TASK PROMPT: Nothing but an exact copy of the listing should be given.

--- DATA FOR PROCESSING ---

Lemma secure_only_paired_witness :
  @accept sample_keys sample_handshake sample_roster sample_roster = Ok (sample_key true) ∧
  ∃ p, p ∈ [alice] ∧ @key_bytes hex_b64 p = Ok (sample_key true).
Proof.
  split; [vm_compute; reflexivity|].
  destruct (@secure_only_paired sample_keys sample_handshake
    sample_handshake_verified hex_b64 no_resolver [alice] roster_empty sample_roster (sample_key true)
    eq_refl) as [H _].
  destruct (H (sample_key true)) as [_ H2]; [vm_compute; reflexivity|exact H2].
Defined.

---

EXPECTED OUTPUT:
Lemma secure_only_paired_witness :
  @accept sample_keys sample_handshake sample_roster sample_roster = Ok (sample_key true) ∧
  ∃ p, p ∈ [alice] ∧ @key_bytes hex_b64 p = Ok (sample_key true).
Proof.
  split; [vm_compute; reflexivity|].
  destruct (@secure_only_paired sample_keys sample_handshake
    sample_handshake_verified hex_b64 no_resolver [alice] roster_empty sample_roster (sample_key true)
    eq_refl) as [H _].
  destruct (H (sample_key true)) as [_ H2]; [vm_compute; reflexivity|exact H2].
Defined.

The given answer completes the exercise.